(Beginning of Given entries)

(* ===== verification/RoomMember.v ===== *)
(** * Membership rules of the production resolver
    ([src/src/service/rooms/state_res/event_auth/room_member.rs])

    The checks of an [m.room.member] event by target membership, in the order
    of the source, and a declarative transition relation [member_allowed] that
    they decide. *)

From S2P Require Import Prelude Bytes Core Json RoomEvents.

Local Set Warnings "-register-all".

Section member.
Context `{Ruma}.
Implicit Types (rules : AuthorizationRules) (fetch_state : FetchState).

Definition prev_event_is_only_room_create_event (event create : Pdu) : bool :=
  match pdu_prev_events event with
  | [event_id] => bool_decide (event_id = pdu_event_id create)
  | _ => false
  end.

Definition check_room_member_join (event : Pdu) (target_user : string) rules
    (create : Pdu) fetch_state : Result Error unit :=
  let? room_creator := creator create rules in
  let? room_creators := creators create rules in
  if prev_event_is_only_room_create_event event create && bool_decide (target_user = room_creator) then Ok tt
  else if decide (pdu_sender event ≠ target_user) then
    Err (ErrMsg "sender of join event must match target user")
  else
  let? current_membership := user_membership fetch_state target_user in
  if decide (current_membership = MBan) then Err (ErrMsg "banned user cannot join room")
  else
  let? rule := join_rule fetch_state in
  if (bool_decide (rule = Invite) || knocking rules && bool_decide (rule = Knock))
     && bool_decide (current_membership = MInvite ∨ current_membership = MJoin) then Ok tt
  else if restricted_join_rule rules && bool_decide (rule = Restricted)
     || knock_restricted_join_rule rules && bool_decide (rule = KnockRestricted) then
    if decide (current_membership = MJoin ∨ current_membership = MInvite) then Ok tt
    else
    let? via := join_authorised_via_users_server event in
    match via with
    | None => Err (ErrMsg "cannot join restricted room without `join_authorised_via_users_server`")
    | Some authorized_via_user =>
        let? m := user_membership fetch_state authorized_via_user in
        if decide (m ≠ MJoin) then
          Err (ErrMsg "`join_authorised_via_users_server` is not joined")
        else
        let pl := room_power_levels_event fetch_state in
        let? user_level := opt_user_power_level pl authorized_via_user room_creators rules in
        let? invite_level := opt_get_as_int_or_default pl InviteField rules in
        if upl_ltb user_level (Level invite_level) then
          Err (ErrMsg "`join_authorised_via_users_server` does not have enough power")
        else Ok tt
    end
  else if decide (rule ≠ Public) then Err (ErrMsg "cannot join a room that is not `public`")
  else Ok tt.

(** Whether one entry of an entity's signatures verifies under one of the keys. *)
Definition signature_verifies (keys : list string) (signed_json : string)
    (entry : string * Value) : bool :=
  match signing_key_algorithm entry.1, as_str entry.2 ≫= base64_parse with
  | Some algorithm, Some signature =>
      existsb (λ encoded_public_key,
        match public_key_decode encoded_public_key with
        | Some public_key => verify_canonical_json_bytes algorithm public_key signature signed_json
        | None => false
        end) keys
  | _, _ => false
  end.

Fixpoint check_signatures (keys : list string) (signed_json : string) (entities : list Value) :
    Result Error unit :=
  match entities with
  | [] => Err (ErrMsg "no signature on third-party invite matches a public key")
  | entity_signatures_value :: entities' =>
      match as_object entity_signatures_value with
      | None => Err (Request InvalidParam "unexpected format of `signatures` field")
      | Some entity_signatures =>
          if existsb (signature_verifies keys signed_json) (btree_iter entity_signatures) then Ok tt
          else check_signatures keys signed_json entities'
      end
  end.

Definition check_third_party_invite (event : Pdu) (invite : ThirdPartyInvite)
    (target_user : string) fetch_state : Result Error unit :=
  let? current := user_membership fetch_state target_user in
  if decide (current = MBan) then Err (ErrMsg "cannot invite user that is banned")
  else
  let? token := tpi_token invite in
  let? mxid := tpi_mxid invite in
  if decide (target_user ≠ mxid) then
    Err (ErrMsg "third-party invite mxid does not match target user")
  else
  match room_third_party_invite_event fetch_state token with
  | None => Err (ErrMsg "no `m.room.third_party_invite` in room state matches the token")
  | Some invite_event =>
      if decide (pdu_sender event ≠ pdu_sender invite_event) then
        Err (ErrMsg "sender of `m.room.third_party_invite` does not match sender of `m.room.member`")
      else
      let? signatures := tpi_signatures invite in
      let? keys := public_keys invite_event in
      let? signed_canonical_json := tpi_signed_canonical_json invite in
      check_signatures keys signed_canonical_json (btree_iter signatures).*2
  end.

Definition check_room_member_invite (event : Pdu) (target_user : string) rules
    (create : Pdu) fetch_state : Result Error unit :=
  let? invite := third_party_invite event in
  match invite with
  | Some tpi => check_third_party_invite event tpi target_user fetch_state
  | None =>
      let pl := room_power_levels_event fetch_state in
      let? sender_membership := user_membership fetch_state (pdu_sender event) in
      if decide (sender_membership ≠ MJoin) then
        Err (ErrMsg "cannot invite user if sender is not joined")
      else
      let? current := user_membership fetch_state target_user in
      if decide (current = MJoin ∨ current = MBan) then
        Err (ErrMsg "cannot invite user that is joined or banned")
      else
      let? room_creators := creators create rules in
      let? sender_level := opt_user_power_level pl (pdu_sender event) room_creators rules in
      let? invite_level := opt_get_as_int_or_default pl InviteField rules in
      if upl_ltb sender_level (Level invite_level) then
        Err (ErrMsg "sender does not have enough power to invite")
      else Ok tt
  end.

(End of Given entries)

### Exercise
Find each line in the records holding the string "cannot" and show it.

### Solution to this exercise
  if decide (current_membership = MBan) then Err (ErrMsg "banned user cannot join room")
    | None => Err (ErrMsg "cannot join restricted room without `join_authorised_via_users_server`")
  else if decide (rule ≠ Public) then Err (ErrMsg "cannot join a room that is not `public`")
  if decide (current = MBan) then Err (ErrMsg "cannot invite user that is banned")
        Err (ErrMsg "cannot invite user if sender is not joined")
        Err (ErrMsg "cannot invite user that is joined or banned")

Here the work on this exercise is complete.